:: Exercise ::
The required answer is each line in the entries below where "repeat" occurs.

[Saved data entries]
• • •
Lemma ElementPath_equals_equivalence_witness :
  asEntityOf (mkElementPath (Some "m") (Some "Parent")) (Some family)
  = asEntityOf (mkElementPath (Some "m") (Some "Parent")) (Some family)
  /\ ElementPath_equals (mkElementPath (Some "m") None)
       (Some (mkElementPath (Some "m") None)) = true.
Proof.
  pose proof (ElementPath_equals_equivalence
                (mkElementPath (Some "m") (Some "Parent"))
                (mkElementPath (Some "m") (Some "Parent"))
                (mkElementPath (Some "m") (Some "Parent"))) as (_ & _ & _ & H).
  split.
  - apply (H eq_refl (Some family)).
  - apply (proj1 (proj2 (proj2 (ElementPath_equals_equivalence
                                  (mkElementPath (Some "m") None)
                                  (mkElementPath (Some "m") None)
                                  (mkElementPath (Some "m") None)))));
      reflexivity.
Defined.

(** ** [$Enum] *)

Lemma push_entries {V} (o : obj V) (acc : list (string * V)) :
  fold_left (fun result kv => result ++ [(fst kv, snd kv)]) o acc = acc ++ o.
Proof.
  revert acc. induction o as [|[k v] o IH]; intros acc; simpl.
  - now rewrite app_nil_r.
  - rewrite IH, <- app_assoc. reflexivity.
Qed.

(** X3. [flat()] lists every item of the enum once, under its name, in the order
    of the properties; a pair is in the list exactly when the item is stored
    under the name. *)
Theorem Enum_flat_entries :
  forall e : Enum,
    NoDup (keys (enumMap e)) ->
    Enum_flat e = enumMap e
    /\ NoDup (map fst (Enum_flat e))
    /\ List.length (Enum_flat e) = List.length (keys (enumMap e))
    /\ (forall n it, In (n, it) (Enum_flat e) <-> get (enumMap e) n = Some it).
Proof.
  intros e Hnd.
  assert (Hflat : Enum_flat e = enumMap e).
  { unfold Enum_flat. rewrite forIn_entries by exact Hnd.
    apply (push_entries (enumMap e) []). }
  rewrite Hflat. split; [reflexivity|]. split; [exact Hnd|].
  split; [unfold keys; now rewrite length_map|].
  intros n it. split; [now apply In_get | apply get_In].
Qed.

Lemma enum_a3_b1_c1_wf : NoDup (keys (enumMap enum_a3_b1_c1)).
Proof. simpl. repeat constructor; simpl; intuition discriminate. Defined.

Lemma Enum_flat_entries_witness :
  Enum_flat enum_a3_b1_c1
  = [("a", item_of 3); ("b", item_of 1); ("c", item_of 1)].
Proof.
  apply (proj1 (Enum_flat_entries enum_a3_b1_c1 enum_a3_b1_c1_wf)).
Defined.




(** A new name that is an array index is enumerated before the names that
    are not: with the value of the first item it becomes the first.  And
    under ["__proto__"] the item is no property at all. *)
Example firstName_with_index_item :
  option_map firstName (with_item enum_a3_b1_c1 "0" (item_of 1))
  = Some (Some "0")
  /\ option_map Enum_flat (with_item enum_a3_b1_c1 "0" (item_of 1))
     = Some [("0", item_of 1); ("a", item_of 3); ("b", item_of 1);
             ("c", item_of 1)]
  /\ with_item enum_a3_b1_c1 "__proto__" (item_of 0) = None.
Proof. repeat split. Qed.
• • •
:: Answer section ::
Proof. simpl. repeat constructor; simpl; intuition discriminate. Defined.
Proof. repeat split. Qed.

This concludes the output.